3. Agriculture robots

Robots for planting seeds, irrigation, measuring temperature, humidity, harvesting, or vegetable picking are to provide great help in Aquaculture and green houses of the settlement

4. Medicine robots

A human being living in space has to be a highly skilled individual in a vast area of domains, including medicine. However, it is only a high-level overview of expertise in medicine for people who train for space, like astronauts. Specialists on the other hand, like surgeons, dedicate whole of their life for getting highly skilled in one specialty, therefore is very difficult for a space scientist to become highly skilled in certain specialties. Besides, as machine learning and artificial intelligence advances, robots play a role in giving more accurate predictions than a highly skilled doctor, as data analyzed is huge and cannot be processed by a human mind with such accuracy. Robots like DaVinci Surgical System, developed by United States or “Shadow Hand” developed by United Kingdom, are to be built in space to offer surgeries and proteases. Nano-robots can be used to identify and destroy cancer cells for people who fall sick. United States research team is currently researching robots to be used in nanomedicine.

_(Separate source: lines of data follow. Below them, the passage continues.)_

(** The armed timeouts are those of the pending requests, one each.
    [used] lists the request ids generated so far. *)
Record timer_inv (cfg : Config) (used : list string) w : Prop := {
  ti_armed : ∀ r, r ∈ queue w → awaiting cfg r w;
  ti_timers : ∀ h t requestId p,
    timers w !! h = Some t → callback t = TimeoutCb requestId p →
    ∃ r, r ∈ queue w ∧ timeout r = h ∧ id r = requestId ∧ promise r = p;
  ti_handles : ∀ h, is_Some (timers w !! h) → (0 < h < nextHandle w)%nat;
  ti_next_handle : (0 < nextHandle w)%nat;
  ti_timeouts : NoDup (timeout <$> queue w);
  ti_ids : NoDup (id <$> queue w);
  ti_used : ∀ r, r ∈ queue w → id r ∈ used
}.

(** Every promise handed out is in exactly one place (pending, running,
    settled), and the two logs agree with that. *)
Record log_inv w : Prop := {
  li_promises :
    (promise <$> queue w) ++ (promise <$> running w) ++ (settled w).*1
      ≡ₚ seq 0 (nextPromise w);
  li_pending : ∀ r, r ∈ queue w → promise r ∉ promise <$> started w;
  li_running : ∀ r, r ∈ running w → r ∈ started w;
  li_outcome : ∀ p s,
    (p, s) ∈ settled w → from_operation s ↔ p ∈ promise <$> started w;
  li_started : ∀ r, r ∈ started w → (promise r < nextPromise w)%nat;
  li_started_nodup : NoDup (promise <$> started w)
}.

Record inv (cfg : Config) (used : list string) w : Prop := {
  inv_timer : timer_inv cfg used w;
  inv_log : log_inv w
}.

(** Submission order and timestamp order together. *)
Definition fifo_le (a b : QueuedRequest) : Prop :=
  timestamp a ≤ timestamp b ∧ (promise a < promise b)%nat.

(** Requests with the same timestamp, in submission order. *)
Definition tie_le (a b : QueuedRequest) : Prop :=
  timestamp a = timestamp b → (promise a < promise b)%nat.

(** The promises rejected for queue overflow, in the order rejected. *)
Definition is_overflow s : bool :=
  match s with Rejected QueueOverflow => true | _ => false end.

Definition overflowed w : list nat :=
  (filter (λ ps, Is_true (is_overflow ps.2)) (settled w)).*1.

(** The promises resolved, in the order resolved. *)
Definition is_resolved s : bool :=
  match s with Resolved _ => true | _ => false end.

Definition resolved w : list nat :=
  (filter (λ ps, Is_true (is_resolved ps.2)) (settled w)).*1.

(** How many requests can have overflowed: a request is dropped only
    when the queue is full, and the queue holds something only when
    [MAX_CONCURRENT] operations have been started. *)
Record count_inv (cfg : Config) w : Prop := {
  ci_total :
    Z.of_nat (length (queue w)) + Z.of_nat (length (started w))
      + Z.of_nat (length (overflowed w)) ≤ Z.of_nat (nextPromise w);
  ci_busy :
    0 < Z.of_nat (length (queue w)) →
    MAX_CONCURRENT cfg ≤ Z.of_nat (length (started w));
  ci_overflow :
    0 < Z.of_nat (length (overflowed w)) →
    Z.of_nat (length (overflowed w)) + MAX_CONCURRENT cfg + MAX_QUEUE_SIZE cfg
      ≤ Z.of_nat (nextPromise w);
  ci_processing : processing w ≤ Z.of_nat (length (started w))
}.


End invariants.

(** ** The exported functions *)

(** [requestQueue] is one manager for the module, with the constants of the
    source. *)

(** [likeContentItem], lines 245-247: it enqueues
    [() => _internalLikeContentItem(contentItemId, userIdentifier)]; the
    promise it returns is [nextPromise w].  The operation is an [async]
    function, so it never throws before returning; what it ends with is
    told to the manager as [Likes.outcome]. *)
Definition likeContentItem (suffix : string) (dateNow : Z)
    (w : World Likes.LikeResult Likes.Thrown) : World Likes.LikeResult Likes.Thrown :=
  enqueue source_config like OpAsync suffix dateNow w.

(** [getQueueStatus], lines 374-376. *)
Definition getQueueStatus {V X} (w : World V X) : gmap string Z * World V X :=
  getStatus source_config w.

(** ** The scenarios of the specification *)


(** [MAX_CONCURRENT = 3], [MAX_QUEUE_SIZE = 5]. *)
Definition example_config : Config :=
  {| MAX_CONCURRENT := 3; MAX_QUEUE_SIZE := 5; REQUEST_TIMEOUT := 30000 |}.

(** [MAX_CONCURRENT = 1]. *)
Definition serial_config : Config :=
  {| MAX_CONCURRENT := 1; MAX_QUEUE_SIZE := 1000; REQUEST_TIMEOUT := 30000 |}.

Section scenarios.
Context {V X : Type}.

(** Ten submissions in one synchronous burst. *)
Definition ten_submissions : list (Event V X) :=
  [Enqueue like OpAsync "0" 0; Enqueue like OpAsync "1" 0;
   Enqueue like OpAsync "2" 0; Enqueue like OpAsync "3" 0;
   Enqueue like OpAsync "4" 0; Enqueue like OpAsync "5" 0;
   Enqueue like OpAsync "6" 0; Enqueue like OpAsync "7" 0;
   Enqueue like OpAsync "8" 0; Enqueue like OpAsync "9" 0].

(** After the burst every operation that gets to run succeeds with [v];
    after each success the zero-delay timer that [finally] armed fires. *)
Definition ten_completions (v : V) : list (Event V X) :=
  [OperationSettles 0 (inl v); TimerFires 11;
   OperationSettles 1 (inl v); TimerFires 12;
   OperationSettles 2 (inl v); TimerFires 13;
   OperationSettles 5 (inl v); TimerFires 14;
   OperationSettles 6 (inl v); TimerFires 15;
   OperationSettles 7 (inl v); TimerFires 16;
   OperationSettles 8 (inl v); TimerFires 17;
   OperationSettles 9 (inl v); TimerFires 18].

5. Laboratory research robots

Robots in the laboratory are to follow a repetitive process like sampling, heating/cooling, mixing, shaking, testing. Therefore, the laboratory will be self-managed by robots that will constantly perform tasks for human manager to have enough data for running reports and take decisions.

6. Household robots

Robots for house cleaning, clothes cleaning, garbage disposal, cooking, gardening and even babysitting will provide assisted support while on settlement.

7. Transport robots

Drivers of the future will be available continuously. Rovers and ships will be driven by robots that will be equipped with GPS signals and understand voice command

8. Educational robots

During coronavirus pandemic, we all understood the importance of digitalization in education. Apart from educational platforms that enables communication remotely, there are robots, like Elias in Finland, that can help with practical assignments on math or languages. Advantage is that robots are not judgmental, they can repeat the same answer at student’s pace of learning, without getting tired and, in the near future, they will be able to read facial expressions. Just as pilots use flight simulators, same robots can produce simulators for training without taking risks, by practicing medical skills like first aid. Even only humans will create pieces of art and writing and cannot be substituted in creativity, robots on Aphrodite will have the ability to perform tiring and monotonous tasks.

How robots work

There is a strong similarity between a robot and a human body. Just as our brain is the main controller of regular activities, acting like a computer, similarly a robot needs a microcontroller or microprocessor to get information, process it and command action. Our body needs input from sensorial system, like hands that touch sends signals to brain if surface is hot, mouth that tastes so that we know when food it salty, nose that smells so that brain tells us to move our body in another location if it smells bad, ear that hears music and enjoy, or eyes that see and understand. Similarly, robots need sensors, like sound sensor (microphone), optical sensors, video camera or photocells for sight, temperature, pressure a.s.o. Therefore, sensors get input data from environment to send over to microcontroller for processing. Just as our muscular system responds to commands from brain, so do robots need motor system that use mechanics to support motor functions, like movement. To engage into movement of arms, robot also needs a small engine to put components into action, to simulate muscular system in human body. When it comes down to programming, a microcontroller can be programmed with different integration platforms, like Arduino, that has two sections: setup() to be run once at startup and loop() to run continuously until an exit condition is reached.